Basel blickt auf eine lange jüdische Geschichte. Im 12. Jahrhundert gründete sich bereits die erste Synagoge am Rindermarkt, der heutigen Unteren Rebgasse. 1349 wurde die jüdische Bevölkerung Basels als Folge der Beschuldigungen, während der Pestzeit die Brunnen vergiftet zu haben, in einem Holzhäuschen auf einer
Birsinsel verbrannt. 1362 entsteht die zweite jüdische Gemeinde mit einer Synagoge am Grünpfahlgässlein 1, die sich jedoch 1397 wieder auflöst, weil Jüdinnen und Juden aus Angst vor Verfolgung fliehen. In den folgenden Jahrhunderten gab es nur vereinzelt jüdische BewohnerInnen und kein offen praktiziertes jüdischen Leben im Raum Basel. Schliesslich hat die französische Revolution auch in Basel eine liberalere Niederlassungspraxis bewirkt, so dass sich wieder vermehrt Jüdinnen und Juden in ansiedelten.
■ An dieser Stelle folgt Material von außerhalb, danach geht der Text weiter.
(* ===== verification/Memory.v ===== *)
(** Physical frames and page mappings: the boot-info frame allocator
    ([bootloader/kernel/src/memory.rs]), the mapping helpers of [main.rs] and
    the heap set-up of [allocator.rs]. *)
From S2P Require Import Prelude Interfaces.

(** ** Frame allocators and page tables (crate [x86_64]) *)
Class FrameAllocator (F : Type) := allocate_frame : M F (option Z).

Inductive MapToError := FrameAllocationFailed | ParentEntryHugePage | PageAlreadyMapped (frame : Z).

(** One frame taken from the allocator. *)
Definition takes_frame {F} `{FrameAllocator F} (f f' : F) : Prop := ∃ o, allocate_frame f = Ok (o, f').

(** The page tables: [translate] is the mapping of 4 KiB pages in force. [map_to]
    may take frames for intermediate tables; it maps the page or leaves the
    mapping as it was. *)
Class Mapper (P F : Type) `{FrameAllocator F} := {
  translate : P → Z → option Z;
  map_to : Z → Z → M (P * F) (unit + MapToError);
  map_to_mapped page frame p f r p' f' :
    map_to page frame (p, f) = Ok (r, (p', f')) →
    rtc takes_frame f f' ∧
    match r with
    | inl _ => translate p page = None ∧ translate p' page = Some frame ∧
               ∀ q, q ≠ page → translate p' q = translate p q
    | inr _ => translate p' = translate p
    end;
  map_to_total page frame p f :
    (∀ f', rtc takes_frame f f' → ∃ f'', takes_frame f' f'') →
    ∃ r s', map_to page frame (p, f) = Ok (r, s')
}.

(** [PhysFrame::containing_address] and [Page::containing_address] of a 4 KiB size. *)
Definition containing_address (a : Z) : Z := 4096 * (a / 4096).

(** ** The boot-info frame allocator *)
Definition BUFFER_SIZE_ADVANCE : nat := 32.

Inductive MemoryRegionKind := Usable | Bootloader | UnknownUefi (n : Z) | UnknownBios (n : Z).
#[export] Instance MemoryRegionKind_eq_dec : EqDecision MemoryRegionKind.
Proof. solve_decision. Defined.

Record MemoryRegion := { start : Z; end_ : Z; kind : MemoryRegionKind }.

Record BootInfoFrameAllocator := { memory_map : list MemoryRegion; next : Z; buf : list Z }.

(** [(start..end).step_by(4096)]. *)
Definition step_by_4096 (a b : Z) : list Z := (λ k, a + 4096 * k) <$> range 0 ((b - a + 4095) / 4096).

Module BootInfoFrameAllocatorImpl.
Definition init (memory_map : list MemoryRegion) : BootInfoFrameAllocator :=
  {| memory_map := memory_map; next := 1; buf := [] |}.

(** The addresses the iterator goes through; [PhysAddr::new] is applied as each
    one is reached. *)
Definition usable_addresses (m : list MemoryRegion) : list Z :=
  filter (λ r, kind r = Usable) m ≫= λ r, step_by_4096 (start r) (end_ r).

Definition usable_frame `{X86Addr} (addr : Z) : res Z :=
  p ← PhysAddr_new addr; mret (containing_address p).

Definition allocate_frame `{X86Addr} : M BootInfoFrameAllocator (option Z) := λ a,
  a ← (if bool_decide (buf a = []) then
         let skip := Z.to_nat (next a - 1) in
         frames ← mapM usable_frame (take (skip + BUFFER_SIZE_ADVANCE) (usable_addresses (memory_map a)));
         mret {| memory_map := memory_map a; next := next a +u[64] Z.of_nat BUFFER_SIZE_ADVANCE;
                 buf := reverse (drop skip frames) |}
       else mret a);
  mret (match pop (buf a) with
        | Some (f, b) => (Some f, {| memory_map := memory_map a; next := next a; buf := b |})
        | None => (None, a)
        end).
End BootInfoFrameAllocatorImpl.

#[export] Instance boot_frame_allocator `{X86Addr} : FrameAllocator BootInfoFrameAllocator :=
  BootInfoFrameAllocatorImpl.allocate_frame.

Definition HEAP_START : Z := 0x444444440000.
Definition HEAP_SIZE : Z := 128 * 1024 * 1024.

Section mapping.
Context {P F : Type} `{Mapper P F} `{X86Addr}.

Definition frame_alloc : M (P * F) (option Z) := λ '(p, f),
  '(o, f') ← allocate_frame f; mret (o, (p, f')).

Definition create_identity_virt_from_phys : M (P * F) (Z + MapToError) :=
  o ← frame_alloc;
  frame ← lift (unwrap o);
  start ← lift (VirtAddr_new frame);
  let page := containing_address start in
  r ← map_to page frame;
  mret (match r with inl _ => inl page | inr e => inr e end).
Die Gottesdienste fanden daraufhin in einer Privatwohnung statt.
1805 wurde die «Israelitische Gemeinde (IGB)» gegründet und 1868 eingeweiht. 1897 fand in Basel der 1. Zionistenkongress statt und 1903 wurde der jüdische Friedhof gegründet.
Ein Teil der ultraorthodoxen Jüdinnen und Juden spaltet sich von der IGB ab und gründeten 1927 die zweiten jüdische Gemeinde, die «Religionsgesellschaft Basel (IRG), die 1929 eingeweiht wurde. 1973 erhält die IGB als erste jüdische Gemeinde in der Schweiz nach einer Volksabstimmung die Anerkennung als öffentlich-rechtliche Körperschaft. 1999 wird «Ofek - Horizont», die Reformbewegung innerhalb der IGB gegründet. 2004 gründet sich die liberale Gemeinde «Migwan - Forum für progressives Judentum», die unter der Leitung einer Rabbinerin 2012 geweiht wird. 2012 gründet sich eine weitere orthodoxe Gemeinschaft, die der weltweit verbreiteten Bewegung «Chabad Lubawitsch» angehört.
Aktuell
Im Jahr 2021 gibt es in Basel-Stadt 4 jüdische Gemeinschaften.